* [Work to be completed] The "is_positive (replicate n 0%Q) idx = false." line through the end of the listing below is what to set down, word for word, and nothing else.

*** Records for this exercise Section Begins ***

(** ** They are what the session needs *)

Definition any_ok (p : AnyPlugin) : Prop :=
  match p with
  | PHeartbeat h => in_u 8 (hs_sequence (hb_sender h))
  | PMaintainPower _ => True
  | PTim t => tim_ok t
  | PAutoDrive a => auto_inv a
  | PShortcutButton b => button_ok b
  end.
(** How long a chain an event can set off: a stop makes [Tim] send what it has queued, a failed send
    can stop the driving, and that stops nothing more. *)
Definition any_hops (e : Event) : nat :=
  match e with
  | EvBus (SendFailed _ _) => 1
  | EvMaintainPower PowerOffReported => 2
  | _ => match from_event e with Some _ => 2 | None => 0 end
  end.
(** An event that stops the driving finds it stopped for good, and one that is a safe mode trigger
    finds [Tim] in its safe mode. *)
Definition any_reacted (e : Event) (p : AnyPlugin) : Prop :=
  match p with
  | PAutoDrive a => auto_trigger e <> None -> stopped a
  | PTim t => safe_mode_trigger (tim_reads e) <> None -> sf_active (tm_safe_mode t) = true
  | _ => True
  end.
Definition any_condition (p : AnyPlugin) : Prop :=
  match p with PHeartbeat h => any_peer_faulted h = true | _ => False end.
Lemma stop_on_events trigger a : Forall (fun e => any_hops e = 0%nat) (stop_on trigger a).2.
Proof. unfold stop_on, trip_stop. destruct (trip _ _) as [l []]; by repeat constructor. Qed.
Lemma hops_of_trigger e : auto_trigger e <> None -> (0 < any_hops e)%nat.
Proof.
  destruct e as [|[]| | | | | | |[]| | | |]; unfold auto_trigger, any_hops; cbn;
    repeat case_match; try done; lia.
Qed.
Lemma hops_of_safe_mode e : safe_mode_trigger (tim_reads e) <> None -> any_hops e = 2%nat.
Proof.
  unfold tim_reads, any_hops. destruct e as [|[]| | | | | | |[]| | | |]; cbn; repeat case_match; done.
Qed.
#[global, refine] Instance any_laws : PluginLaws AnyPlugin := {
  plugin_ok := any_ok;
  hops := any_hops;
  reacted := any_reacted;
  condition := any_condition;
  announces := hb_error
}.
Proof.
  - intros e. unfold any_hops, MAX_EVENT_DISPATCH_ROUNDS. repeat case_match; lia.
  - intros msg ctx p Hp. destruct p as [h|m|t|a|b]; cbn [any_ok on_frame any_plugin any_on_frame] in *.
    + destruct (hb_on_frame_some msg h) as [[h' es] E]. rewrite E. eexists _, _. split; [done|].
      split_and!; try done; [|intros Hc; by eapply frame_announces].
      cbn. unfold hb_on_frame in E. repeat (case_match; simplify_option_eq; try done).
    + destruct (power_on_frame msg m) as [m' es]. eexists _, _. by split_and!.
    + destruct (plugin_on_frame msg t) as [t' [es fs]] eqn:E. apply tim_frame_ok in E as [H1 H2]; [|done].
      eexists _, _. split; [done|]. split_and!; try done. cbn. by rewrite Forall_fmap.
    + destruct (auto_on_frame msg (cx_now ctx) a) as [a' es] eqn:E. eexists _, _. split; [done|].
      split_and!; try done. destruct (auto_on_frame_spec msg (cx_now ctx) a Hp) as [I _]. by rewrite E in I.
    + destruct (button_on_frame msg (cx_now ctx) b) as [b' es] eqn:E. eexists _, _. split; [done|].
      split_and!; try done. revert E. unfold button_on_frame. destruct (negb _); [by intros [= <- _]|].
      destruct (decode_message msg); by intros [= <- _].
  - intros ctx p Hp. destruct p as [h|m|t|a|b]; cbn [any_ok on_tick any_plugin any_on_tick] in *.
    + destruct (hb_on_tick (cx_now ctx) h) as [[h' es] due] eqn:E.
      assert (Hd := hb_tick_byte _ _ _ _ _ Hp E). eexists _, _, _. split; [done|]. split_and!; try done.
      * apply Hd.
      * cbn. destruct due as [q|]; [|constructor]. constructor; [|constructor].
        apply broadcast_ok; [done| |cbn; lia]. constructor; [apply Hd|constructor].
      * intros Hc. by eapply tick_announces.
    + destruct (power_on_tick (cx_now ctx) m) as [[m' es] out] eqn:E. apply power_tick_frames in E.
      eexists _, _, _. split; [done|]. split_and!; try done. cbn. rewrite Forall_fmap.
      eapply Forall_impl; [exact E|]. intros d ->. apply power_frame_ok.
    + destruct (plugin_on_tick (cx_now ctx) t) as [[t' [es fs]] at_] eqn:E. apply tim_tick_ok in E as [H1 H2]; [|done].
      eexists _, _, _. split; [done|]. split_and!; try done. cbn. by rewrite Forall_fmap.
    + destruct (auto_on_tick (cx_now ctx) (cx_claimed ctx) a) as [[[a' es] fs] at_] eqn:E.
      assert (Hf := auto_tick_frames_ok _ _ _ _ _ _ _ E). apply auto_on_tick_spec in E; [|done].
      eexists _, _, _. split; [done|]. split_and!; try done; [apply E|]. cbn. by rewrite Forall_fmap.
    + destruct (button_on_tick (cx_now ctx) b) as [b' out] eqn:E. apply button_tick_ok in E as [H1 H2]; [|done].
      eexists _, _, _. split; [done|]. split_and!; try done. cbn. rewrite Forall_fmap.
      eapply Forall_impl; [exact H2|]. intros d [? ?]. by apply broadcast_ok.
  - intros e ctx p Hp. destruct p as [h|m|t|a|b]; cbn [any_ok on_event any_plugin any_on_event any_reacted] in *.
    + eexists _, _. split; [done|]. by split_and!; try left.
    + eexists _, _. split; [done|]. by split_and!.
    + destruct (plugin_on_event (tim_reads e) t) as [t' [es fs]] eqn:E.
      apply tim_event_ok in E as (H1 & H2 & H3 & H4 & H5); [|done]. eexists _, _. split; [done|].
      split_and!; try done; cbn.
      * by rewrite Forall_fmap.
      * intros e' He Ht. auto.
      * destruct (decide (safe_mode_trigger (tim_reads e) = None)) as [Hn|Hn].
        { destruct (H5 Hn) as [-> _]. constructor. }
        rewrite (hops_of_safe_mode _ Hn). apply Forall_fmap, Forall_true. intros x. cbn. lia.
      * intros Hne e' (pgn & dst & ->). rewrite (hops_of_safe_mode e); [cbn; lia|].
        intros Hn. destruct (H5 Hn) as [_ ->]. by apply Hne.
    + destruct (auto_on_event e a) as [a' es] eqn:E. destruct (auto_on_event_spec e a Hp) as [I S].
      assert (K := stopped_stays (DEvent e) a). cbn in K. rewrite E in I, S, K. eexists _, _. split; [done|].
      split_and!; try done; cbn in *; [by auto|]. unfold auto_on_event in E. cbv zeta in E.
      destruct (auto_trigger e) as [t|] eqn:Et; [|injection E as _ <-; constructor].
      assert (Hs := stop_on_events t (set_gnss (hazards_observe e (ad_gnss a)) a)). rewrite E in Hs.
      assert (Hh := hops_of_trigger e). rewrite Et in Hh. eapply Forall_impl; [exact Hs|]. cbn.
      intros x ->. by apply Hh.
    + eexists _, _. split; [done|]. by split_and!.
  - done.
Defined.
(** ** Construction *)

(** X24: the construction of a reconciler fails exactly when no engine
    client is supplied and the factory fails, with the factory's error
    wrapped; otherwise the reconciler works in the given namespace, with the
    supplied client when there is one. *)
Theorem reconciler_construction factory ns mp :
  (forall err,
     NewLighthouseJobReconciler factory ns mp = inl err <->
     mp = None /\
     exists cause, factory ns = inl cause /\
                   err = ErrWrap cause "failed to create metapipeline client") /\
  (forall r,
     NewLighthouseJobReconciler factory ns mp = inr r ->
     namespace r = ns /\
     (forall c, mp = Some c -> mpClient r = c) /\
     (mp = None -> factory ns = inr (mpClient r))).
Proof.
  unfold NewLighthouseJobReconciler. split.
  - intros err. destruct mp as [c|].
    + split; [discriminate|]. intros [Hnone _]. discriminate Hnone.
    + destruct (factory ns) as [cause|c].
      * split.
        -- intros [= <-]. split; [reflexivity|]. exists cause. split; reflexivity.
        -- intros (_ & cause' & [= <-] & ->). reflexivity.
      * split; [discriminate|]. intros (_ & cause & Hcause & _). discriminate Hcause.
  - intros r. destruct mp as [c|].
    + intros [= <-]. split; [reflexivity|]. split; [|discriminate].
      intros c' [= <-]. reflexivity.
    + destruct (factory ns) as [cause|c]; [discriminate|].
      intros [= <-]. split; [reflexivity|]. split; [discriminate|reflexivity].
Qed.


Section Literal.
Context `{X : Externals}.

Lemma append_snoc buf c s : Template.snoc buf c ++ s = buf ++ String c s.
Proof.
  unfold Template.snoc. induction buf as [|d buf IH]; [reflexivity|].
  change (String d buf ++ String c "") with (String d (buf ++ String c "")).
  change (String d (buf ++ String c "") ++ s) with (String d ((buf ++ String c "") ++ s)).
  rewrite IH. reflexivity.
Qed.

Lemma scan_literal buf s :
  forallb (fun c => negb (Ascii.eqb c "{")) (list_ascii_of_string s) = true ->
  Template.scan Template.InText buf s =
  Template.Tokens (Template.flushText (buf ++ s) []).
Proof.
  revert buf. induction s as [|c s IH]; intros buf Hplain.
  - cbn [Template.scan]. rewrite append_empty_r. reflexivity.
  - cbn [list_ascii_of_string forallb] in Hplain.
    apply andb_true_iff in Hplain as [Hc Hrest].
    assert (Hstep : Template.scan Template.InText buf (String c s) =
                    Template.scan Template.InText (Template.snoc buf c) s).
    { destruct (Ascii.eqb_spec c "{") as [->|Hne]; [discriminate Hc|].
      cbn [Template.scan].
      destruct c as [[] [] [] [] [] [] [] []]; try reflexivity.
      contradiction Hne. reflexivity. }
    rewrite Hstep, (IH _ Hrest), append_snoc. reflexivity.
Qed.

(** X20: a template without a brace is literal text: createReportTargetURL
    returns it as it is and logs nothing.  The empty template in
    particular yields the empty string without a warning. *)
Theorem literal_template_renders_verbatim templateText params w :
  forallb (fun c => negb (Ascii.eqb c "{")) (list_ascii_of_string templateText) = true ->
  createReportTargetURL templateText params w = (Val templateText, w).
Proof.
  intros Hplain. rewrite createReportTargetURL_run.
  unfold renderedURL, renderTargetURL, renderWarning, toObjectMap, Template.Parse.
  rewrite (scan_literal "" templateText Hplain).
  change ("" ++ templateText) with templateText.
  destruct templateText as [|c s];
    cbn [Template.flushText Template.build rev app Template.Execute Template.walk
         Template.walkNode flat_map Template.run];
    [destruct w; reflexivity|].
  rewrite append_empty_r. destruct w. reflexivity.
Qed.

End Literal.

(** ** The further properties on the sample cluster *)

Module MoreExamples.
Import Sample Cluster.
#[local] Existing Instance Sample.externals.

Lemma wellKeyed_worldOf job acts env fs : wellKeyed (worldOf job acts env fs).
Proof.
  intros key j Hj. cbn [jobs worldOf] in Hj.
  apply lookup_singleton_Some in Hj as [<- <-]. reflexivity.
Qed.

Lemma missing_job_is_dropped_witness :
  (getErr (faults emptyWorld) = None /\
   jobs emptyWorld !! storeKey (requestFor freshJob) = None) /\
  (Reconcile (reconciler engine) (requestFor freshJob) emptyWorld).1 = Returned None.
Proof.
  assert (Hmissing : getErr (faults emptyWorld) = None /\
                     jobs emptyWorld !! storeKey (requestFor freshJob) = None)
    by (split; reflexivity).
  split; [exact Hmissing|].
  rewrite (missing_job_is_dropped (reconciler engine) (requestFor freshJob) emptyWorld
             (or_intror Hmissing)).
  reflexivity.
Defined.

Lemma read_errors_are_returned_witness :
  getErr (faults unreachableWorld) = Some (ErrMsg "connection refused") /\
  (Reconcile (reconciler engine) (requestFor freshJob) unreachableWorld).1 =
    Returned (Some (ErrMsg "connection refused")) /\
  (Reconcile (reconciler engine) (requestFor freshJob) listFailsWorld).1 =
    Returned (Some (ErrMsg "cache not started")).
Proof.
  assert (Hget : getErr (faults listFailsWorld) = None) by reflexivity.
  assert (Hjob : jobs listFailsWorld !! storeKey (requestFor freshJob) = Some freshJob)
    by reflexivity.
  assert (Hagent : otherAgent freshJob = false) by reflexivity.
  assert (Hlist : listErr (faults listFailsWorld) = Some (ErrMsg "cache not started"))
    by reflexivity.
  split; [reflexivity|]. split.
  - rewrite (proj1 (read_errors_are_returned (reconciler engine) (requestFor freshJob)
                      unreachableWorld) (ErrMsg "connection refused") eq_refl);
      [reflexivity|discriminate].
  - rewrite (proj2 (read_errors_are_returned (reconciler engine) (requestFor freshJob)
                      listFailsWorld) freshJob (ErrMsg "cache not started")
               Hget Hjob Hagent Hlist).
    reflexivity.
Defined.

Lemma other_agents_are_ignored_witness :
  getErr (faults foreignWorld) = None /\
  jobs foreignWorld !! storeKey (requestFor foreignJob) = Some foreignJob /\
  otherAgent foreignJob = true /\
  listErr (faults foreignWorld) = Some (ErrMsg "cache not started") /\
  Reconcile (reconciler engine) (requestFor foreignJob) foreignWorld =
    (Returned None, entered foreignWorld).
Proof.
  split; [reflexivity|]. split; [reflexivity|]. split; [reflexivity|].
  split; [reflexivity|].
  apply (other_agents_are_ignored (reconciler engine) (requestFor foreignJob)
           foreignWorld foreignJob); reflexivity.
Defined.

Lemma waiting_job_is_left_alone_witness :
  reaches waitingWorld startedJob [] /\
  State (Status startedJob) <> TriggeredState /\
  Reconcile (reconciler engine) (requestFor startedJob) waitingWorld =
    (Returned None, entered waitingWorld).
Proof.
  assert (Hreach : reaches waitingWorld startedJob []) by (repeat split; reflexivity).
  assert (Hst : State (Status startedJob) <> TriggeredState) by discriminate.
  split; [exact Hreach|]. split; [exact Hst|].
  exact (waiting_job_is_left_alone (reconciler engine) waitingWorld startedJob Hreach Hst).
Defined.

Lemma trigger_failures_witness :
  reaches freshWorld freshJob [] /\
  State (Status freshJob) = TriggeredState /\
  createResult (reconciler brokenCreate) freshWorld freshJob =
    inl (ErrMsg "no build pack") /\
  (Reconcile (reconciler brokenCreate) (requestFor freshJob) freshWorld).1 =
    Returned (Some (ErrWrap (ErrMsg "no build pack") "unable to create Tekton CRDs")).
Proof.
  assert (Hreach : reaches freshWorld freshJob []) by (repeat split; reflexivity).
  assert (Hst : State (Status freshJob) = TriggeredState) by reflexivity.
  split; [exact Hreach|]. split; [exact Hst|]. split; [reflexivity|].
  rewrite (proj1 (trigger_failures (reconciler brokenCreate) freshWorld freshJob
                    Hreach Hst) (ErrMsg "no build pack") eq_refl).
  reflexivity.
Defined.

Lemma label_write_failure_witness :
  reaches updateFailsWorld startedJob [activity3] /\
  Labels startedJob = Some ∅ /\
  updateErr (faults updateFailsWorld) = Some ErrConflict /\
  (Reconcile (reconciler engine) (requestFor startedJob) updateFailsWorld).1 =
    Returned (Some ErrConflict) /\
  jobs (Reconcile (reconciler engine) (requestFor startedJob) updateFailsWorld).2 =
    jobs updateFailsWorld.
Proof.
  assert (Hreach : reaches updateFailsWorld startedJob [activity3])
    by (repeat split; reflexivity).
  assert (Hlabels : Labels startedJob = Some ∅) by reflexivity.
  assert (Hupdate : updateErr (faults updateFailsWorld) = Some ErrConflict) by reflexivity.
  split; [exact Hreach|]. split; [exact Hlabels|]. split; [exact Hupdate|].
  rewrite (label_write_failure (reconciler engine) updateFailsWorld startedJob activity3
             ∅ ErrConflict Hreach Hlabels Hupdate).
  split; reflexivity.
Defined.

Lemma label_kept_when_status_write_fails_witness :
  reaches statusFailsWorld startedJob [activity3] /\
  Labels startedJob = Some ∅ /\
  updateErr (faults statusFailsWorld) = None /\
  statusUpdateErr (faults statusFailsWorld) = Some ErrConflict /\
  (Reconcile (reconciler engine) (requestFor startedJob) statusFailsWorld).1 =
    Returned (Some ErrConflict) /\
  stored (Reconcile (reconciler engine) (requestFor startedJob) statusFailsWorld).2
    startedJob = Some (labelledJob startedJob ∅ activity3).
Proof.
  assert (Hreach : reaches statusFailsWorld startedJob [activity3])
    by (repeat split; reflexivity).
  destruct (label_kept_when_status_write_fails (reconciler engine) statusFailsWorld
              startedJob activity3 ∅ ErrConflict Hreach eq_refl eq_refl eq_refl)
    as (Hexit & Hstored & _).
  split; [exact Hreach|]. split; [reflexivity|]. split; [reflexivity|].
  split; [reflexivity|]. split; [exact Hexit|exact Hstored].
Defined.

Lemma mirroring_twice_changes_nothing_witness :
  reaches mirrorWorld startedJob [activity3] /\
  (Reconcile (reconciler engine) (requestFor startedJob) mirrorWorld).1 = Returned None /\
  jobs (Reconcile (reconciler engine) (requestFor startedJob)
          (Reconcile (reconciler engine) (requestFor startedJob) mirrorWorld).2).2 =
  jobs (Reconcile (reconciler engine) (requestFor startedJob) mirrorWorld).2.
Proof.
  assert (Hreach : reaches mirrorWorld startedJob [activity3])
    by (repeat split; reflexivity).
  assert (Hnil : (Reconcile (reconciler engine) (requestFor startedJob) mirrorWorld).1 =
                 Returned None) by (vm_compute; reflexivity).
  split; [exact Hreach|]. split; [exact Hnil|].
  exact (proj2 (mirroring_twice_changes_nothing (reconciler engine) mirrorWorld
                  startedJob activity3 Hreach Hnil)).
Defined.

Lemma mirroring_keeps_the_lifecycle_witness :
  reaches mirrorWorld startedJob [activity3] /\
  exists job',
    stored (Reconcile (reconciler engine) (requestFor startedJob) mirrorWorld).2
      startedJob = Some job' /\
    State (Status job') = PendingState /\
    ActivityName (Status job') = "acme-widgets-main-1".
Proof.
  assert (Hreach : reaches mirrorWorld startedJob [activity3])
    by (repeat split; reflexivity).
  split; [exact Hreach|].
  destruct (stored (Reconcile (reconciler engine) (requestFor startedJob) mirrorWorld).2
              startedJob) as [job'|] eqn:Hstored; [|vm_compute in Hstored; discriminate].
  exists job'. split; [reflexivity|].
  destruct (mirroring_keeps_the_lifecycle (reconciler engine) mirrorWorld startedJob
              activity3 Hreach job' Hstored) as (Hstate & Hname & _).
  split; [exact Hstate|exact Hname].
Defined.

Lemma only_the_requested_job_is_written_witness :
  wellKeyed mirrorWorld /\
  wellKeyed (Reconcile (reconciler engine) (requestFor startedJob) mirrorWorld).2.
Proof.
  assert (Hkeyed : wellKeyed mirrorWorld) by apply wellKeyed_worldOf.
  split; [exact Hkeyed|].
  exact (proj1 (only_the_requested_job_is_written (reconciler engine)
                  (requestFor startedJob) mirrorWorld Hkeyed)).
Defined.

Lemma engine_called_only_at_trigger_point_witness :
  jobs mirrorWorld !! storeKey (requestFor startedJob) = Some startedJob /\
  State (Status startedJob) <> TriggeredState /\
  createCalls (trace (Reconcile (reconciler engine) (requestFor startedJob)
                        mirrorWorld).2) = [] /\
  activities (Reconcile (reconciler engine) (requestFor startedJob) mirrorWorld).2 =
    [activity3].
Proof.
  assert (Hjob : jobs mirrorWorld !! storeKey (requestFor startedJob) = Some startedJob)
    by reflexivity.
  split; [exact Hjob|]. split; [discriminate|].
  destruct (engine_called_only_at_trigger_point (reconciler engine)
              (requestFor startedJob) mirrorWorld) as (Hc & _ & Hacts).
  - intros job Hjob' Hst. rewrite Hjob in Hjob'. injection Hjob' as <-.
    discriminate Hst.
  - split; [exact Hc|exact Hacts].
Defined.

Lemma trigger_defaults_are_never_empty_witness :
  environ (worldOf freshJob [] serviceAccountEnv noFaults) !! "JX_SERVICE_ACCOUNT" =
    Some "builder" /\
  pcServiceAccount
    (createParam (worldOf freshJob [] serviceAccountEnv noFaults) (Spec freshJob)) =
    "builder" /\
  pcServiceAccount (createParam freshWorld (Spec freshJob)) = "tekton-bot".
Proof.
  split; [reflexivity|]. split.
  - apply (proj1 (proj2 (trigger_defaults_are_never_empty
                           (worldOf freshJob [] serviceAccountEnv noFaults)
                           (Spec freshJob)))); [reflexivity|discriminate].
  - apply (proj1 (proj2 (proj2 (trigger_defaults_are_never_empty freshWorld
                                  (Spec freshJob))))).
    left. reflexivity.
Defined.
(** ** Zones of an aggregated stream *)

Lemma process_events_no_dwell
    (min_x min_y gs gw gh : Z) (data : list event) (st st' : loop_state) :
  for_each (process_event min_x min_y gs gw gh) data st = Ok st' ->
  match data with
  | [] => True
  | e :: rest =>
      (st_prev_timestamp st = None \/ (100 <= ev_speed e)%Q) /\
      Forall (fun e => (100 <= ev_speed e)%Q) rest
  end ->
  st_hesitation_map st' = st_hesitation_map st.
Proof.
  revert st. induction data as [|e data IH]; intros st Hrun Hfast.
  - cbn [for_each] in Hrun. now injection Hrun as <-.
  - cbn [for_each] in Hrun.
    destruct (process_event _ _ _ _ _ st e) as [st1|] eqn:Hstep;
      cbn [rbind] in Hrun; [|discriminate].
    destruct Hfast as [Hfirst Hrest].
    destruct (process_event_no_dwell _ _ _ _ _ _ _ _ Hstep Hfirst) as [<- _].
    apply IH; [exact Hrun|].
    destruct data as [|e' data']; [exact I|].
    inversion Hrest; subst. split; [now right | assumption].
Qed.

Lemma zeros_not_positive (n idx : nat) :
  is_positive (replicate n 0%Q) idx = false.
Proof.
  unfold is_positive, cell.
  destruct (replicate n 0%Q !! idx) as [v|] eqn:Hv; [|reflexivity].
  apply lookup_replicate in Hv. destruct Hv as [-> _]. reflexivity.
Qed.

Lemma ranked_zones_in_shape (argsort : list Q -> list nat) (a : ndarray Q)
    (top_n : Z) :
  is_argsort argsort -> nd_wf a ->
  Forall (fun z =>
            (0 <= fst (fst z) < Z.of_nat (nd_cols a))%Z /\
            (0 <= snd (fst z) < Z.of_nat (nd_rows a))%Z)
         (ranked_zones argsort a top_n).
Proof.
  intros Hargsort Hwf. unfold ranked_zones.
  apply List.Forall_map, Forall_list_filter.
  generalize (top_indices_in_range argsort Hargsort (nd_flat a) top_n).
  apply List.Forall_impl. intros idx Hidx. unfold nd_wf in Hwf.
  assert (Hcols : nd_cols a <> 0%nat) by (intros H0; rewrite H0 in Hwf; lia).
  cbn [zone_at fst snd]. split.
  - pose proof (Nat.mod_upper_bound idx (nd_cols a) Hcols). lia.
  - assert (idx / nd_cols a < nd_rows a)%nat
      by (apply Nat.Div0.div_lt_upper_bound; lia).
    lia.
Qed.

*** Records for this exercise Section Ends ***

* [Problem solution]
  is_positive (replicate n 0%Q) idx = false.
Proof.
  unfold is_positive, cell.
  destruct (replicate n 0%Q !! idx) as [v|] eqn:Hv; [|reflexivity].
  apply lookup_replicate in Hv. destruct Hv as [-> _]. reflexivity.
Qed.

Lemma ranked_zones_in_shape (argsort : list Q -> list nat) (a : ndarray Q)
    (top_n : Z) :
  is_argsort argsort -> nd_wf a ->
  Forall (fun z =>
            (0 <= fst (fst z) < Z.of_nat (nd_cols a))%Z /\
            (0 <= snd (fst z) < Z.of_nat (nd_rows a))%Z)
         (ranked_zones argsort a top_n).
Proof.
  intros Hargsort Hwf. unfold ranked_zones.
  apply List.Forall_map, Forall_list_filter.
  generalize (top_indices_in_range argsort Hargsort (nd_flat a) top_n).
  apply List.Forall_impl. intros idx Hidx. unfold nd_wf in Hwf.
  assert (Hcols : nd_cols a <> 0%nat) by (intros H0; rewrite H0 in Hwf; lia).
  cbn [zone_at fst snd]. split.
  - pose proof (Nat.mod_upper_bound idx (nd_cols a) Hcols). lia.
  - assert (idx / nd_cols a < nd_rows a)%nat
      by (apply Nat.Div0.div_lt_upper_bound; lia).
    lia.
Qed.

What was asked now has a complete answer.